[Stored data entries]
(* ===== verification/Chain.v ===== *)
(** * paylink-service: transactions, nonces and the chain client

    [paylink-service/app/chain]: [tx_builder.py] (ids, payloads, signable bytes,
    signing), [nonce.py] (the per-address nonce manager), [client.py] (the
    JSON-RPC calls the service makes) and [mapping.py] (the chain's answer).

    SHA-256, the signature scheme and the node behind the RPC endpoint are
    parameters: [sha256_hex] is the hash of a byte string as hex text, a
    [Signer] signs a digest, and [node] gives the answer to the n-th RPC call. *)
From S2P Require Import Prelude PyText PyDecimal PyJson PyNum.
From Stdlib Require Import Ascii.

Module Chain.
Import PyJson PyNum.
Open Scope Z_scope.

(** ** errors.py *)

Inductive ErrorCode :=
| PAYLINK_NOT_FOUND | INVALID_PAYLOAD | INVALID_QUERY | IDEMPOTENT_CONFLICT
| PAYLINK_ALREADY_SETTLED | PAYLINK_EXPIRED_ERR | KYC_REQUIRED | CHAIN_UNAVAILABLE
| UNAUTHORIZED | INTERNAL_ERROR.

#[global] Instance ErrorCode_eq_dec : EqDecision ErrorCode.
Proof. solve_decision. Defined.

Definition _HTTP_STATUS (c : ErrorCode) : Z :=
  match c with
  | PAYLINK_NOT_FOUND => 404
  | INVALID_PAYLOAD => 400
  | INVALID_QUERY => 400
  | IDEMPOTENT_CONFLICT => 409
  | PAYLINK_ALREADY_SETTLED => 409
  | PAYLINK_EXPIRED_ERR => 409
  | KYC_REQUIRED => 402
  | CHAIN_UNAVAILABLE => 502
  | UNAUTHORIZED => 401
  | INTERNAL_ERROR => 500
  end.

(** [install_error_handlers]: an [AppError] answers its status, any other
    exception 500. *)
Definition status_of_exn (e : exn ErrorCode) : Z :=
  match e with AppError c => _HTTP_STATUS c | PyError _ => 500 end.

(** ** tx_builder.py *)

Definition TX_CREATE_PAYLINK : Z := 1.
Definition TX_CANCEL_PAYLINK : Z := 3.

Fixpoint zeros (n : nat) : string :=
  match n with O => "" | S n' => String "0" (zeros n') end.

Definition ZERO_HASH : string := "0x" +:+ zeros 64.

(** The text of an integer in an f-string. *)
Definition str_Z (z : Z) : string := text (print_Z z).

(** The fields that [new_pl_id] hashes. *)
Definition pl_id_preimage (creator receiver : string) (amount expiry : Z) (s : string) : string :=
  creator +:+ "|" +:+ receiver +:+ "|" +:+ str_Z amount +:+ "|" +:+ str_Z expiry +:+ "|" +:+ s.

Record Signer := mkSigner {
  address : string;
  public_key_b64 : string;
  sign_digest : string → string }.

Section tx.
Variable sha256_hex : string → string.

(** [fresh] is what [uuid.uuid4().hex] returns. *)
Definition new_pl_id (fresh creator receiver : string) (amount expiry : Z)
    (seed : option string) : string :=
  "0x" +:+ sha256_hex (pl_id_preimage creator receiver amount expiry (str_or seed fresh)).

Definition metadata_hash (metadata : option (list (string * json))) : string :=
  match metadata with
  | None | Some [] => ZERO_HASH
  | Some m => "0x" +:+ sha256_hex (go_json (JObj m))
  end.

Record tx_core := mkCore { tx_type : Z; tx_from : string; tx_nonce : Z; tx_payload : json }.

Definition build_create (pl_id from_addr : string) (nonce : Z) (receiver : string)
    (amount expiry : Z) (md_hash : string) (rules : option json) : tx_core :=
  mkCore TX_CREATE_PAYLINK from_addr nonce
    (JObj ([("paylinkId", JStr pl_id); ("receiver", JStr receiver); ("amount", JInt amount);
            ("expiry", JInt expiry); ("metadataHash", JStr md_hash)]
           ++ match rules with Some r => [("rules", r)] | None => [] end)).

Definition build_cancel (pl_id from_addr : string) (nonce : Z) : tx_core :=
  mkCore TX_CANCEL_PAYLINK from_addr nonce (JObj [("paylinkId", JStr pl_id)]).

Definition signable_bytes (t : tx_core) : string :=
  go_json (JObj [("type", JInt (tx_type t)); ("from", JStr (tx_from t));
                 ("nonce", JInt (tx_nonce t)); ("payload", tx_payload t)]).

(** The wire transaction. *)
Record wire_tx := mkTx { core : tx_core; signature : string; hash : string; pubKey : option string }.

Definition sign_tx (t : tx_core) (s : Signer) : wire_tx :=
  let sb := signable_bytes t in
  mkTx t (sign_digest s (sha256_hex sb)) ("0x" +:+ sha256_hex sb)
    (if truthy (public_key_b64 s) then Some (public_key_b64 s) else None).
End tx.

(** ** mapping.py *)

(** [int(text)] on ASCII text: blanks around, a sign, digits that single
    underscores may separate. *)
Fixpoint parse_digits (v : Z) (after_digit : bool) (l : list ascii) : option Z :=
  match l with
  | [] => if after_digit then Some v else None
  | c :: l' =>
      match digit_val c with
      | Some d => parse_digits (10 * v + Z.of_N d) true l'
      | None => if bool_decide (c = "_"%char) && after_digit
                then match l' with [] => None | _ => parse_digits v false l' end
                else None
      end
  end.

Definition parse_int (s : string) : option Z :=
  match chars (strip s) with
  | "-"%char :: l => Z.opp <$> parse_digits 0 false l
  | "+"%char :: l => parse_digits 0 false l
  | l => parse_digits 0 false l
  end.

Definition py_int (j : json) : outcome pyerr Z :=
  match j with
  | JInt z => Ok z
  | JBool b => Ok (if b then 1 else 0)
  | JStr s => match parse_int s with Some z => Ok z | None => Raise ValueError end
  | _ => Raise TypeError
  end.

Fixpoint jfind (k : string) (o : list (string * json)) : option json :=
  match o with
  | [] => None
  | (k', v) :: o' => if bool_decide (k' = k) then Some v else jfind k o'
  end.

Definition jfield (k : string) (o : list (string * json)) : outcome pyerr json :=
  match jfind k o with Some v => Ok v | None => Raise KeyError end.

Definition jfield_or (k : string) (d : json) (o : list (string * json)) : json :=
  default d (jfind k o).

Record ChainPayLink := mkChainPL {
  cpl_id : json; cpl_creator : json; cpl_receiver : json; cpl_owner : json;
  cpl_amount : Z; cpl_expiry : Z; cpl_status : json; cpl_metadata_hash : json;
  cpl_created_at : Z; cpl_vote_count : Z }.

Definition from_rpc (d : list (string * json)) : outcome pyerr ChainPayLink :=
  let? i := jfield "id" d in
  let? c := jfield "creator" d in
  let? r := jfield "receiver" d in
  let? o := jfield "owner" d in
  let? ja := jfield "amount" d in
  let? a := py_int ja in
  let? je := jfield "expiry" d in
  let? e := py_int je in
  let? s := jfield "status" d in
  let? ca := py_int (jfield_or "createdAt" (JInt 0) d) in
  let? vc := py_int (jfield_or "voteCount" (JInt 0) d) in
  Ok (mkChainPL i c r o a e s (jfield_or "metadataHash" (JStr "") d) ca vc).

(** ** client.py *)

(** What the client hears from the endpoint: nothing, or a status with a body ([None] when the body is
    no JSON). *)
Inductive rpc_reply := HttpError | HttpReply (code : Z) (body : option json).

* * *

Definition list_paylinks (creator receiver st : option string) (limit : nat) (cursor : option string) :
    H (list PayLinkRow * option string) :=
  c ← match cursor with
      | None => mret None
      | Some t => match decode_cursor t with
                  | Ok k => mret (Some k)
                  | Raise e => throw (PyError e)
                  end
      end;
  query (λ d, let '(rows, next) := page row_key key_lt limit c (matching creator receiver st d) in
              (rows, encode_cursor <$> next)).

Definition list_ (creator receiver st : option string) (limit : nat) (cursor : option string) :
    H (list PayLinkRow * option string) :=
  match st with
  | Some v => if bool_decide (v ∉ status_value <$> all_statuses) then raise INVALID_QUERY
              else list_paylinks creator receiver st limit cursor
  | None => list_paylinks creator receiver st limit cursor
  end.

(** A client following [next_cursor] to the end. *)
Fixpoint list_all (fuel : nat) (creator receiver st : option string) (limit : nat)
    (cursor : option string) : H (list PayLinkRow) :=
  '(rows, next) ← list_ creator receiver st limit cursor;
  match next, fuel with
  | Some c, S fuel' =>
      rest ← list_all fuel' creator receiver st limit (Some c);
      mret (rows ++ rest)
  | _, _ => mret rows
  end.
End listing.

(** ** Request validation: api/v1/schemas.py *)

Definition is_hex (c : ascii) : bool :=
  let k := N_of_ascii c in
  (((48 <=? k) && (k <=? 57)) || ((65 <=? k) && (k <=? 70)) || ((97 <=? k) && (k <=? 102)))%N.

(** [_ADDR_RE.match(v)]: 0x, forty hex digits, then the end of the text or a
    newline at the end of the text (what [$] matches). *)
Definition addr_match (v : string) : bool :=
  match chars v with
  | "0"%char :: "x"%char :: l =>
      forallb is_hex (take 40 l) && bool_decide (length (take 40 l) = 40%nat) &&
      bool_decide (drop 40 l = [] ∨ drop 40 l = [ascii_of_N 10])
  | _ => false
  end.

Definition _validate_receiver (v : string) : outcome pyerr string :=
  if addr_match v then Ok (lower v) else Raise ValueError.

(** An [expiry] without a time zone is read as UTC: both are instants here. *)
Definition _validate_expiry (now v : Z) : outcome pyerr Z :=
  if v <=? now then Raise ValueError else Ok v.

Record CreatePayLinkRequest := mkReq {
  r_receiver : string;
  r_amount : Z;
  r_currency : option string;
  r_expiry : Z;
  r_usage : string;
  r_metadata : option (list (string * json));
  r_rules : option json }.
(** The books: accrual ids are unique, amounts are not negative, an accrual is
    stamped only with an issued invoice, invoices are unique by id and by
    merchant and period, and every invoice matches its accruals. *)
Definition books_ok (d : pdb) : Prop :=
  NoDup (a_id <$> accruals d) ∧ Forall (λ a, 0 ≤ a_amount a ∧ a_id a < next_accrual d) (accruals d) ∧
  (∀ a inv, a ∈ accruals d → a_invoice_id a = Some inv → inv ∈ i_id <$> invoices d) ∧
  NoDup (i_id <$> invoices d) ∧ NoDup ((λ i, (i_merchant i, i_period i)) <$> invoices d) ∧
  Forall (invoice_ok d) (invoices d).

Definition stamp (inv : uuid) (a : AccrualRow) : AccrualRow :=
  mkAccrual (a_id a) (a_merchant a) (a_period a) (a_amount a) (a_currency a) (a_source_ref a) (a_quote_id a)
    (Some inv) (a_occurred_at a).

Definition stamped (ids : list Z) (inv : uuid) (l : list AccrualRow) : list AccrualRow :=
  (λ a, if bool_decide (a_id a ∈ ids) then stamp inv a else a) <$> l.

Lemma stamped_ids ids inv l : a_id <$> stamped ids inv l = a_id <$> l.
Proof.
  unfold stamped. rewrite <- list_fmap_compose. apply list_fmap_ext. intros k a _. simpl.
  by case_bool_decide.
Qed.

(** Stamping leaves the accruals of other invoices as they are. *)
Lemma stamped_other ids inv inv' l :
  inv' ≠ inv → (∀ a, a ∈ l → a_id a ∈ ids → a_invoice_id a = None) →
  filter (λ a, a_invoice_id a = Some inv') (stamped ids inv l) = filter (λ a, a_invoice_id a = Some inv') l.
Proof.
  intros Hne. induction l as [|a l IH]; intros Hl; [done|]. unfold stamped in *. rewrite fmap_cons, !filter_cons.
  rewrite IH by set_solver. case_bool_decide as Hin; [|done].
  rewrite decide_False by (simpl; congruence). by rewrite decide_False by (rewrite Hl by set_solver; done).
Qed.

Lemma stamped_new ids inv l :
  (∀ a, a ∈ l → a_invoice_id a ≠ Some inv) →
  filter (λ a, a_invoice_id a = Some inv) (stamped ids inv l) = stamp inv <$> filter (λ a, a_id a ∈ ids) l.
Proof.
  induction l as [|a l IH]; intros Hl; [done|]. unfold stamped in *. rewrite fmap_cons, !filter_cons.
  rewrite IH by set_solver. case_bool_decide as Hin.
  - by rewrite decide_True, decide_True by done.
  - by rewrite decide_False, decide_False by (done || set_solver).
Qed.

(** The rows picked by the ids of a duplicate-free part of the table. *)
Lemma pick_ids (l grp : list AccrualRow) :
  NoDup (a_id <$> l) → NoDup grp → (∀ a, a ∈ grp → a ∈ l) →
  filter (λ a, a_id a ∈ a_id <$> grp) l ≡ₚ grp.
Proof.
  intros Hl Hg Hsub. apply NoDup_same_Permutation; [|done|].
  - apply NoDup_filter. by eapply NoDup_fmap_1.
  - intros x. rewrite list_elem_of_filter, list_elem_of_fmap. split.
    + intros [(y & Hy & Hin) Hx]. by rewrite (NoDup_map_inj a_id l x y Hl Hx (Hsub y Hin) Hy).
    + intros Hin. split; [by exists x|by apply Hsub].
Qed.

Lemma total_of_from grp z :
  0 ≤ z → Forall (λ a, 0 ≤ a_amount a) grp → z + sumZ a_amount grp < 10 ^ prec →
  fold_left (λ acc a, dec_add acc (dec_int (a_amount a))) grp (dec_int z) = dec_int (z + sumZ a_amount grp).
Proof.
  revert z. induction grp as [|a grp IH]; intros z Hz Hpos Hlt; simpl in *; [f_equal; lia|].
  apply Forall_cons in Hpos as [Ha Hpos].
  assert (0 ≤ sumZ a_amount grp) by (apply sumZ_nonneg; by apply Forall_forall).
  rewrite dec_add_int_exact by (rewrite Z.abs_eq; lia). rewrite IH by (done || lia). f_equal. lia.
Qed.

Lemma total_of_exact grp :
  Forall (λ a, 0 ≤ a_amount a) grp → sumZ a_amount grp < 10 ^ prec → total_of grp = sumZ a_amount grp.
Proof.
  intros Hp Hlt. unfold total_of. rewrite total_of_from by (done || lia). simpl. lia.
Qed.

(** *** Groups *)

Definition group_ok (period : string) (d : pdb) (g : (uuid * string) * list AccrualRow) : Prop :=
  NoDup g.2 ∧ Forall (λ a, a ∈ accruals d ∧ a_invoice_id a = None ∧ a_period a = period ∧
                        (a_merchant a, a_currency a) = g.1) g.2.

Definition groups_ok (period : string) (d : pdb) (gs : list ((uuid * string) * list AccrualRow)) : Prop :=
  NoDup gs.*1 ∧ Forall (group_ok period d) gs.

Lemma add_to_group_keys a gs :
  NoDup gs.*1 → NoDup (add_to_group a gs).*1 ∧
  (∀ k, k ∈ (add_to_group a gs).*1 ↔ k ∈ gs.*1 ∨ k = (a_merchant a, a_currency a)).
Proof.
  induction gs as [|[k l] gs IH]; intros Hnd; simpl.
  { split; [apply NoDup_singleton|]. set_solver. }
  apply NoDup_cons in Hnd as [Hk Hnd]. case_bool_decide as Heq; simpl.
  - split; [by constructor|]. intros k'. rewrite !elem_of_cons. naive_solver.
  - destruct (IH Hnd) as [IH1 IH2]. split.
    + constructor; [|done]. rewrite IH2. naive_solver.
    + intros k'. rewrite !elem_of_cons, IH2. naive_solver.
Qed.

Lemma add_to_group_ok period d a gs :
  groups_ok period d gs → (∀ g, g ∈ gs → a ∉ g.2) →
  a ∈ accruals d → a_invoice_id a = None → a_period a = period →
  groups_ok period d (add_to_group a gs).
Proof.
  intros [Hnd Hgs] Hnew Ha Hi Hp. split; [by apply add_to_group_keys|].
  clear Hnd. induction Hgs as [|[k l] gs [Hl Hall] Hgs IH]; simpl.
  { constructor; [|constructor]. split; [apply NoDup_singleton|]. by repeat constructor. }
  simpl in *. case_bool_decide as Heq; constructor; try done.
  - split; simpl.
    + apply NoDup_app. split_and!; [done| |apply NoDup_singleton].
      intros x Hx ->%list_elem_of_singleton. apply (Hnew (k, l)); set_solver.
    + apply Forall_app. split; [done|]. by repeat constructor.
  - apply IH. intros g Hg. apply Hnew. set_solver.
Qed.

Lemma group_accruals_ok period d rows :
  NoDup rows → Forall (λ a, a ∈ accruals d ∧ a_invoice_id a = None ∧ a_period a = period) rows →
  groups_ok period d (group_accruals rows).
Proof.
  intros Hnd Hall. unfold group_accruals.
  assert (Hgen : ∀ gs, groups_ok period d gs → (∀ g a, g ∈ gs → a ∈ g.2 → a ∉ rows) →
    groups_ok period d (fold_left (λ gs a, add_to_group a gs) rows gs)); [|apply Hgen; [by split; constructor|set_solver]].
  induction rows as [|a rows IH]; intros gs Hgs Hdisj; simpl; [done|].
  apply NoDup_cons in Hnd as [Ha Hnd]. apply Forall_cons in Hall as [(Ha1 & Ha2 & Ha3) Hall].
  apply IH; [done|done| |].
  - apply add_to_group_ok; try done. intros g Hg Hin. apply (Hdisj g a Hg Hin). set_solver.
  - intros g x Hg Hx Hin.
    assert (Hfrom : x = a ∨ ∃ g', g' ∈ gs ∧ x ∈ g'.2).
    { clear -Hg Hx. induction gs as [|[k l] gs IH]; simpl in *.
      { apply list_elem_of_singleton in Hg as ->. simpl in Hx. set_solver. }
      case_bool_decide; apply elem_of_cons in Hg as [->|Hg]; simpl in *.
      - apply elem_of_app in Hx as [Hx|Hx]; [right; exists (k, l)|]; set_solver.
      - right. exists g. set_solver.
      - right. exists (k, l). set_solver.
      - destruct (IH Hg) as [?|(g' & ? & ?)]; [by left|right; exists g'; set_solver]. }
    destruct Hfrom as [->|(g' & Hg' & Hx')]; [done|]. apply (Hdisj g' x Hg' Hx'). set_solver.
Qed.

Problem to solve:
The lines above, starting at the one with "if bool_decide (c" and ending at the one with "cpl_amount : Z;", are the only ones to return, exactly as written.

Solution to this exercise:
      | None => if bool_decide (c = "_"%char) && after_digit
                then match l' with [] => None | _ => parse_digits v false l' end
                else None
      end
  end.

Definition parse_int (s : string) : option Z :=
  match chars (strip s) with
  | "-"%char :: l => Z.opp <$> parse_digits 0 false l
  | "+"%char :: l => parse_digits 0 false l
  | l => parse_digits 0 false l
  end.

Definition py_int (j : json) : outcome pyerr Z :=
  match j with
  | JInt z => Ok z
  | JBool b => Ok (if b then 1 else 0)
  | JStr s => match parse_int s with Some z => Ok z | None => Raise ValueError end
  | _ => Raise TypeError
  end.

Fixpoint jfind (k : string) (o : list (string * json)) : option json :=
  match o with
  | [] => None
  | (k', v) :: o' => if bool_decide (k' = k) then Some v else jfind k o'
  end.

Definition jfield (k : string) (o : list (string * json)) : outcome pyerr json :=
  match jfind k o with Some v => Ok v | None => Raise KeyError end.

Definition jfield_or (k : string) (d : json) (o : list (string * json)) : json :=
  default d (jfind k o).

Record ChainPayLink := mkChainPL {
  cpl_id : json; cpl_creator : json; cpl_receiver : json; cpl_owner : json;
  cpl_amount : Z; cpl_expiry : Z; cpl_status : json; cpl_metadata_hash : json;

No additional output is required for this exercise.